Lemma NoDup_blks g sc i fl : class_idx sc -> (forall j, j ∈ fl -> 0 <= j < mcn sc) -> NoDup fl -> NoDup (map (blk g sc i) fl).
Proof.
  intros Hc R N. induction N as [|j l Nj N IH]; cbn; [constructor|]. apply list.NoDup_cons. split.
  - rewrite elem_of_blks. intros (j' & E & Hj'). apply blk_inj in E as [_ <-]; try done; apply R; [left|now right].
  - apply IH. intros j' Hj'. apply R. now right.
Qed.

(** A superblock taken off its list gives its free blocks [bl] to the empty cache of its class
    and becomes full. *)
Definition filled (g : Regions) (G : ghost) (sc i : Z) (bl : list Z) : ghost :=
  set_owner (set_cache (set_kind G i (KSmall sc [])) sc (map (blk g sc i) bl)) None.

Definition free_in (k : kind) (j : Z) : Prop := match k with KSmall _ fl => j ∈ fl | _ => True end.

Section Fill.
Context (s : rst) (G : ghost) (I : inv s G) (sc i : Z) (bl : list Z).
Context (Hc : class_idx sc) (Ho : gow G = Some i) (Hi : 1 <= i < gn G).
Context (Hk : gk G i = KFree \/ exists fl, gk G i = KSmall sc fl).
Context (Hca : gca G sc = []).
Context (Nbl : NoDup bl) (Rbl : forall j, j ∈ bl -> 0 <= j < mcn sc) (Lbl : Z.of_nat (length bl) <= mcn sc).
#[local] Abbreviation g := (r_rgs s).

Lemma inv_fill m' d' p :
  heap d' = HEAPS_OFF + 64 * sc -> block_size d' = bsz sc -> maxcount d' = mcn sc -> superblock d' = SBSIZE * i ->
  anchor d' = mkAnchor (mcn sc) 0 SB_FULL ->
  (forall sc' i' fl j, i <> i' -> 1 <= i' < gn G -> gk G i' = KSmall sc' fl -> j ∈ fl ->
     ld_pptr m' (blk g sc' i' j) = ld_pptr (r_mem s) (blk g sc' i' j)) ->
  (forall sc' b, class_idx sc' -> b ∈ gca G sc' -> ld_pptr m' b = ld_pptr (r_mem s) b) ->
  chain m' p (map (blk g sc i) bl) ->
  forall tr, inv (upd s m' (<[daA g i := d']> (r_desc s)) (r_md s)
     (<[Z.to_nat sc := mkBin p (Z.of_nat (length bl))]> (r_tc s)) tr) (filled g G sc i bl).
Proof.
  intros D1 D2 D3 D4 D5 Hfl Hch C tr.
  assert (Kl : gk G i <> KBody /\ forall c, gk G i <> KLarge c) by (destruct Hk as [->|[fl ->]]; done).
  assert (Nt : forall sc' b, taken g (gn G) (gk G) sc' b -> taken g (gn G) (<[i := KSmall sc []]> (gk G)) sc' b).
  { intros sc' b (i' & fl' & j' & H1 & H2 & H3 & H4 & H5). destruct (decide (i = i')) as [<-|Ne].
    - destruct Hk as [E|[fl E]]; rewrite E in H2; [done|]. injection H2 as <- <-. exists i, [], j'. fins.
      repeat split; try done; try lia. apply not_elem_of_nil.
    - exists i', fl', j'. fins. done. }
  constructor; rproj; unfold filled; gproj; try solve [apply I].
  - rewrite length_insert. apply I.
  - apply (avail_ok_ext _ (r_desc s)); [|apply I]. intros j Hj. apply nextf_ne. intros <-.
    apply (inv_av_kind _ _ I) in Hj as (_ & ? & _). congruence.
  - intros j. rewrite (inv_av_kind _ _ I), Ho. destruct (decide (i = j)) as [<-|Ne]; fins.
    + split; intros (_ & ? & ?); congruence.
    + split; intros (? & _ & ?); repeat split; try done; try lia; congruence.
  - intros sc' Hc'. apply (part_ok_ext _ (r_desc s) _ (heaps (r_md s))); [|done|now apply I].
    intros j Hj. apply nextp_ne. intros <-. apply (inv_pt_kind _ _ I) in Hj as (_ & Hj & _); [congruence|done].
  - intros sc' j Hc'. rewrite (inv_pt_kind _ _ I sc' j Hc'), Ho. destruct (decide (i = j)) as [<-|Ne]; fins.
    + split; [intros (_ & ? & _); congruence|]. intros (_ & _ & ? & E & ?). congruence.
    + split; intros (? & ? & ?); repeat split; try done; try lia; congruence.
  - intros j sc' fl' Hj. destruct (decide (i = j)) as [<-|Ne]; fins; intros Hk'.
    + injection Hk' as <- <-. split; [done|]. unfold small_ok. rewrite dget_eq, D5.
      do 4 (split; [done|]). split; [constructor|]. split; [intros j Hj'; now apply not_elem_of_nil in Hj'|]. done.
    + destruct (inv_small _ _ I j sc' fl' Hj Hk') as [? Sm]. split; [done|]. revert Sm.
      apply small_ok_ext; [now rewrite dget_daA_ne|]. intros j' Hj'. now apply (Hfl sc' j fl').
  - intros sc' Hc'. destruct (decide (sc = sc')) as [<-|Ne]; fins.
    + eexists. rewrite length_map. split; [apply list_lookup_insert_eq; now apply (inv_slot s G)|]. done.
    + apply (cache_ok_ext (r_mem s) _ (r_tc s)); [intros x; now apply Hch| |now apply I].
      rewrite list_lookup_insert_ne; [done|]. now apply class_slot.
  - intros sc' Hc'. destruct (decide (sc = sc')) as [<-|Ne]; fins; [|now apply I].
    split; [now apply NoDup_blks|]. now rewrite length_map.
  - intros sc' b Hc'. destruct (decide (sc = sc')) as [<-|Ne]; fins; [|intros Hb; apply Nt; now apply I].
    rewrite elem_of_blks. intros (j & -> & Hj). exists i, [], j. fins. split; [done|]. split; [done|].
    split; [now apply Rbl|]. split; [apply not_elem_of_nil|done].
  - intros j c Hj. destruct (decide (i = j)) as [<-|Ne]; fins; [done|]. intros Hk'.
    destruct (inv_large _ _ I j c Hj Hk') as (? & ? & La & Bd). split; [done|]. split; [done|]. split.
    + revert La. apply large_ok_same. now apply dget_daA_ne.
    + intros j' Hj'. destruct (decide (i = j')) as [<-|Ne']; fins; [|now apply Bd]. specialize (Bd i Hj'). tauto.
  - intros j Hj. destruct (decide (i = j)) as [<-|Ne]; fins; [done|]. intros Hk'.
    destruct (inv_body _ _ I j Hj Hk') as (i' & c & ? & ? & E). exists i', c. split; [done|]. split; [done|].
    destruct (decide (i = i')) as [<-|Ne']; fins; [|done]. now apply Kl in E.
Qed.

· · · ·

Requirement »
Scan the material above for the word "filled", and copy each line where it appears.

Exercise response »
Definition filled (g : Regions) (G : ghost) (sc i : Z) (bl : list Z) : ghost :=
     (<[Z.to_nat sc := mkBin p (Z.of_nat (length bl))]> (r_tc s)) tr) (filled g G sc i bl).
  constructor; rproj; unfold filled; gproj; try solve [apply I].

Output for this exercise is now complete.